▶ **Prompt**
Take the entries below and print, exactly, the stretch from the line containing "found : string)" through the line containing "Definition as_str (j", both included.
(Given records Opens)
(* ===== verification/EnvVars.v ===== *)
(** * Environment values

    The folds of [crates/ocx_util/src/path.rs] and [list.rs], the environment of
    [crates/ocx_config/src/env.rs], and what [crates/ocx_package/src/metadata/env/] does
    with a package's variables: resolving one ([resolver.rs]), settling list separators
    and applying the entries ([apply.rs]), forwarding them to a child, and the conflict
    tracker ([conflict.rs]).  Paths and [PATH] values are those of a Unix host. *)

From stdpp Require Import base decidable list option numbers strings gmap.
From Stdlib Require Import Lia Ascii.
From S2P Require Import Prelude OMap Text TextSearch Digest PackageRef Store Closure Metadata Template.
Local Open Scope ocx_scope.
Local Open Scope string_scope.

(** ** Lists in a value *)

(** [append_unique]: occurrences are rewritten until none is left.  The outer [None] is
    fuel run out; every pass shortens the text. *)
Fixpoint remove_occurrences (fuel : nat) (occurrence separator wrapped : string) : option string :=
  if contains occurrence wrapped then
    match fuel with
    | O => None
    | S fuel' => remove_occurrences fuel' occurrence separator (str_replace occurrence separator wrapped)
    end
  else Some wrapped.
Definition append_unique (existing value separator : string) : option string :=
  if String.eqb value "" then Some existing
  else
    let wrapped := separator +:+ existing +:+ separator in
    let occurrence := separator +:+ value +:+ separator in
    wrapped ← remove_occurrences (String.length wrapped) occurrence separator wrapped;
    let survivors := default "" (inner ← strip_prefix separator wrapped; strip_suffix separator inner) in
    Some (if String.eqb survivors "" then value else survivors +:+ separator +:+ value).

(** ** Search paths *)

(** [PATH_SEPARATOR], [split_paths], [retained], [remove_segment], [move_to_front]. *)
Definition PATH_SEPARATOR : ascii := ":".
Definition split_paths (s : string) : list string := split_char PATH_SEPARATOR s.
Definition join_segments (segments : list string) : string := str_join (String PATH_SEPARATOR "") segments.
Definition retained_segments (existing value : string) : list string :=
  List.filter (fun segment => negb (String.eqb segment "") && negb (String.eqb segment value)) (split_paths existing).
Definition retained (existing value : string) : string := join_segments (retained_segments existing value).
Definition strip_one_quote_pair (value : string) : string :=
  let quote := String "034" "" in
  default value (inner ← strip_prefix quote value; strip_suffix quote inner).
Definition remove_segment (existing value : string) : string := retained existing (strip_one_quote_pair value).
Definition move_to_front (existing value : string) : string :=
  let survivors := retained existing value in
  if String.eqb value "" then survivors
  else value +:+ (if String.eqb survivors "" then "" else String PATH_SEPARATOR survivors).

(** ** The environment *)

(** [struct Env] and its operations; a name is its own key on Unix. *)
Record Env : Type := mkEnv { env_vars : gmap string string; env_package_path : string }.
Definition env_clean : Env := mkEnv ∅ "".
Definition env_get (env : Env) (key : string) : option string := env_vars env !! key.
Definition env_set (env : Env) (key value : string) : Env := mkEnv (<[key := value]> (env_vars env)) (env_package_path env).
Definition add_path (env : Env) (key value : string) : Env :=
  let new_value := match env_vars env !! key with
                   | Some existing => move_to_front existing value
                   | None => value
                   end in
  mkEnv (<[key := new_value]> (env_vars env)) (env_package_path env).
Definition add_list (env : Env) (key value separator : string) : option Env :=
  if String.eqb value "" then Some env
  else
    folded ← append_unique (default "" (env_vars env !! key)) value separator;
    Some (mkEnv (<[key := folded]> (env_vars env)) (env_package_path env)).
Definition env_remove (env : Env) (key : string) : Env := mkEnv (delete key (env_vars env)) (env_package_path env).
Definition note_package_path (env : Env) (dir : string) : Env :=
  mkEnv (env_vars env) (move_to_front (env_package_path env) dir).

(** [apply_entries]. *)
Definition apply_entry (env : Env) (entry : Entry) : option Env :=
  match en_kind entry with
  | KPath =>
      let env := add_path env (en_key entry) (en_value entry) in
      Some (if String.eqb (en_key entry) "PATH" then note_package_path env (en_value entry) else env)
  | KConstant => Some (env_set env (en_key entry) (en_value entry))
  | KList => add_list env (en_key entry) (en_value entry) (default DEFAULT_SEPARATOR (en_separator entry))
  end.
Fixpoint apply_entries (env : Env) (entries : list Entry) : option Env :=
  match entries with
  | [] => Some env
  | entry :: rest => env' ← apply_entry env entry; apply_entries env' rest
  end.

(** ** Separators *)

(** [enum ListSeparatorError], [reconcile_list_separators]: what each key establishes,
    what it hands down, and the edges. *)
Inductive ListSeparatorError : Type :=
| SeparatorConflict (key first second : string)
| EdgedValue (key separator value : string).
Fixpoint establish (entries : list Entry) (established : gmap string string) : result ListSeparatorError (gmap string string) :=
  match entries with
  | [] => Ok established
  | entry :: rest =>
      if negb (bool_decide (en_kind entry = KList)) then establish rest established
      else
        match en_separator entry with
        | None => establish rest established
        | Some separator =>
            match established !! en_key entry with
            | Some first =>
                if negb (String.eqb first separator) then Err (SeparatorConflict (en_key entry) first separator)
                else establish rest established
            | None => establish rest (<[en_key entry := separator]> established)
            end
        end
  end.
Definition inherit (established : gmap string string) (entry : Entry) : Entry :=
  if negb (bool_decide (en_kind entry = KList)) || bool_decide (is_Some (en_separator entry)) then entry
  else
    match established !! en_key entry with
    | Some separator => mkEntry (en_key entry) (en_value entry) (en_kind entry) (Some separator)
    | None => entry
    end.
Fixpoint check_edges (entries : list Entry) : result ListSeparatorError unit :=
  match entries with
  | [] => Ok tt
  | entry :: rest =>
      if negb (bool_decide (en_kind entry = KList)) then check_edges rest
      else
        let separator := default DEFAULT_SEPARATOR (en_separator entry) in
        if is_separator_edged (en_value entry) separator then Err (EdgedValue (en_key entry) separator (en_value entry))
        else check_edges rest
  end.
Definition reconcile_list_separators (entries : list Entry) : result ListSeparatorError (list Entry) :=
  let? established := establish entries ∅ in
  let entries := map (inherit established) entries in
  let? _ := check_edges entries in
  Ok entries.

(** ** Conflicts *)

(** [struct Conflict], [ConstantTracker::track]. *)
Record EnvConflict : Type := mkConflict {
  cf_key : string;
  cf_previous_package : string;
  cf_previous_value : string;
  cf_current_package : string;
  cf_current_value : string;
}.
Definition track (seen : gmap string (string * string)) (package key value : string) :
    option EnvConflict * gmap string (string * string) :=
  match seen !! key with
  | Some (prev_pkg, prev_val) =>
      if negb (String.eqb prev_pkg package) && negb (String.eqb prev_val value)
      then (Some (mkConflict key prev_pkg prev_val package value), seen)
      else (None, seen)
  | None => (None, <[key := (package, value)]> seen)
  end.

(** ** Resolving a variable *)

(** [enum Error] of the package crate, the variants of metadata. *)
Inductive MetadataError : Type :=
| RequiredPathMissing (path : string)
| EnvVarInterpolation (var_key : string) (source : TemplateError)
| UnknownEnvModifier (key type_name : string)
| MissingListSeparator (key : string)
| ReservedEnvKey (key : string)
| InvalidListSeparator (key separator : string)
| SeparatorEdgedListValue (key separator value : string)
| EntrypointArgInterpolation (entrypoint arg : string) (source : TemplateError)
| IntegrationNamespaceInvalid (namespace reason : string)
| IntegrationTooLarge (namespace : string) (size max : nat)
| IntegrationsTooLarge (size max : nat)
| IntegrationInterpolation (namespace : string) (source : TemplateError)
| SerializationFailure.

(** [Path::is_relative], [Path::join] on texts. *)
Definition is_relative (path : string) : bool := negb (starts_with "/" path).
Definition join_text (base path : string) : string :=
  if is_relative path then
    if String.eqb base "" || str_ends_with "/" base then base +:+ path else base +:+ "/" +:+ path
  else path.

(** [enum ContentState], [struct EnvResolver], [resolve_inner] and its two callers. *)
Inductive ContentState : Type := Materialized | Deferred.
#[export] Instance ContentState_eq_dec : EqDecision ContentState.
Proof. solve_decision. Defined.
Record EnvResolver : Type := mkEnvResolver {
  er_install_path : string;
  er_dep_contexts : gmap string DependencyContext;
  er_content_state : ContentState;
}.

Section Resolve.
Context `{Diagnostics} `{Machine}.

(** The part of a path variable, and that of a list variable; [Err] ends the resolution. *)
Definition path_value (self : EnvResolver) (modifier : Modifier) (emit_assertions : bool) (value : string) : result MetadataError string :=
  match modifier with
  | MPath required _ =>
      let path := if is_relative value then join_text (er_install_path self) value else value in
      let path := simplified path in
      if emit_assertions && bool_decide (er_content_state self = Materialized) && required && negb (path_exists path)
      then Err (RequiredPathMissing path)
      else Ok path
  | _ => Ok value
  end.
Definition list_separator (var : Var) (emit_assertions : bool) (value : string) : result MetadataError (option string) :=
  match var_modifier var with
  | MList separator _ =>
      let effective := default DEFAULT_SEPARATOR separator in
      if emit_assertions && is_separator_edged value effective then Err (SeparatorEdgedListValue (var_key var) effective value)
      else Ok separator
  | _ => Ok None
  end.
Definition resolve_var_inner (self : EnvResolver) (var : Var) (self_env : SelfEnvScope Entry) (emit_assertions : bool) :
    option (result MetadataError (option Entry)) :=
  match var_value var with
  | None => Some (Ok None)
  | Some template =>
      let resolver := with_self_env (resolver_new (er_install_path self) (er_dep_contexts self)) self_env in
      resolved ← if emit_assertions then resolve resolver template else resolve_without_existence_checks resolver template;
      kind ← modifier_kind (var_modifier var);
      Some (
        let? value := result_map_err (EnvVarInterpolation (var_key var)) resolved in
        let? value := path_value self (var_modifier var) emit_assertions value in
        let? separator := list_separator var emit_assertions value in
        Ok (Some (mkEntry (var_key var) value kind separator)))
  end.
Definition resolve_var (self : EnvResolver) (var : Var) (self_env : SelfEnvScope Entry) := resolve_var_inner self var self_env true.
Definition resolve_without_emit_assertions (self : EnvResolver) (var : Var) (self_env : SelfEnvScope Entry) :=
  resolve_var_inner self var self_env false.
End Resolve.

(** ** Forwarding to a child *)

(** [enum ForwardedEnvError], [encode_forwarded_env], [forwarded_env]; [serde_json]'s text
    form is the class [JsonText]. *)
Inductive ForwardedEnvError : Type :=
| MalformedJson
| MissingEntries
| InvalidEntry (index : nat)
| UnknownKind (key found : string)
| InvalidKey (key : string)
| ReservedKey (key : string)
| MissingSeparator (key : string)
| InvalidSeparator (key separator : string)
| SeparatorEdgedValue (key separator value : string).

(** [to_string] may refuse a value; [from_str] reads an object's members. *)
Class JsonText : Type := {
  json_to_string : Json -> option string;
  json_object_from_str : string -> option (list (string * Json));
}.

Definition json_get (members : list (string * Json)) (name : string) : option Json :=
  snd <$> List.find (fun m => String.eqb m.1 name) members.
Definition as_str (j : Json) : option string := match j with JString text => Some text | _ => None end.
Definition as_array (j : Json) : option (list Json) := match j with JArray items => Some items | _ => None end.
Definition as_object (j : Json) : option (list (string * Json)) := match j with JObject members => Some members | _ => None end.

Definition encode_entry (entry : Entry) : Json :=
  JObject (("key", JString (en_key entry)) ::
           (if bool_decide (en_kind entry = KList)
            then [("separator", JString (default DEFAULT_SEPARATOR (en_separator entry)))] else []) ++
           [("type", JString (kind_text (en_kind entry))); ("value", JString (en_value entry))])%list.
Definition encode_forwarded_env `{JsonText} (entries : list Entry) : option string :=
  match entries with
  | [] => None
  | _ :: _ => json_to_string (JObject [("entries", JArray (map encode_entry entries))])
  end.

(** One element of the array. *)
Definition decode_separator (key value : string) (kind : ModifierKind) (object : list (string * Json)) :
    result ForwardedEnvError (option string) :=
  if bool_decide (kind = KList) then
    match separator ← json_get object "separator"; as_str separator with
    | None => Err (MissingSeparator key)
    | Some separator =>
        if negb (separator_is_valid separator) then Err (InvalidSeparator key separator)
        else if is_separator_edged value separator then Err (SeparatorEdgedValue key separator value)
        else Ok (Some separator)
    end
  else Ok None.
Definition decode_entry (index : nat) (element : Json) : result ForwardedEnvError Entry :=
  match as_object element with
  | None => Err (InvalidEntry index)
  | Some object =>
      match json_get object "key" ≫= as_str, json_get object "value" ≫= as_str, json_get object "type" ≫= as_str with
      | Some key, Some value, Some kind =>
          if negb (is_valid_env_key key) then Err (InvalidKey key)
          else if is_reserved_ocx_key key then Err (ReservedKey key)
          else
            let? kind := result_map_err (UnknownKind key) (kind_from_str kind) in
            let? separator := decode_separator key value kind object in
            Ok (mkEntry key value kind separator)
      | _, _, _ => Err (InvalidEntry index)
      end
  end.
Fixpoint decode_entries (index : nat) (array : list Json) : result ForwardedEnvError (list Entry) :=
  match array with
  | [] => Ok []
  | element :: rest =>
      let? entry := decode_entry index element in
      let? entries := decode_entries (S index) rest in
      Ok (entry :: entries)
  end.
Definition forwarded_env `{JsonText} (raw : option string) : result ForwardedEnvError (list Entry) :=
  match raw with
  | None => Ok []
  | Some raw =>
      match json_object_from_str raw with
      | None => Err MalformedJson
      | Some envelope =>
          match json_get envelope "entries" ≫= as_array with
          | None => Err MissingEntries
          | Some array => decode_entries 0 array
          end
      end
  end.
(Given records Closes)
▶ **Answer to this problem**
| UnknownKind (key found : string)
| InvalidKey (key : string)
| ReservedKey (key : string)
| MissingSeparator (key : string)
| InvalidSeparator (key separator : string)
| SeparatorEdgedValue (key separator value : string).

(** [to_string] may refuse a value; [from_str] reads an object's members. *)
Class JsonText : Type := {
  json_to_string : Json -> option string;
  json_object_from_str : string -> option (list (string * Json));
}.

Definition json_get (members : list (string * Json)) (name : string) : option Json :=
  snd <$> List.find (fun m => String.eqb m.1 name) members.
Definition as_str (j : Json) : option string := match j with JString text => Some text | _ => None end.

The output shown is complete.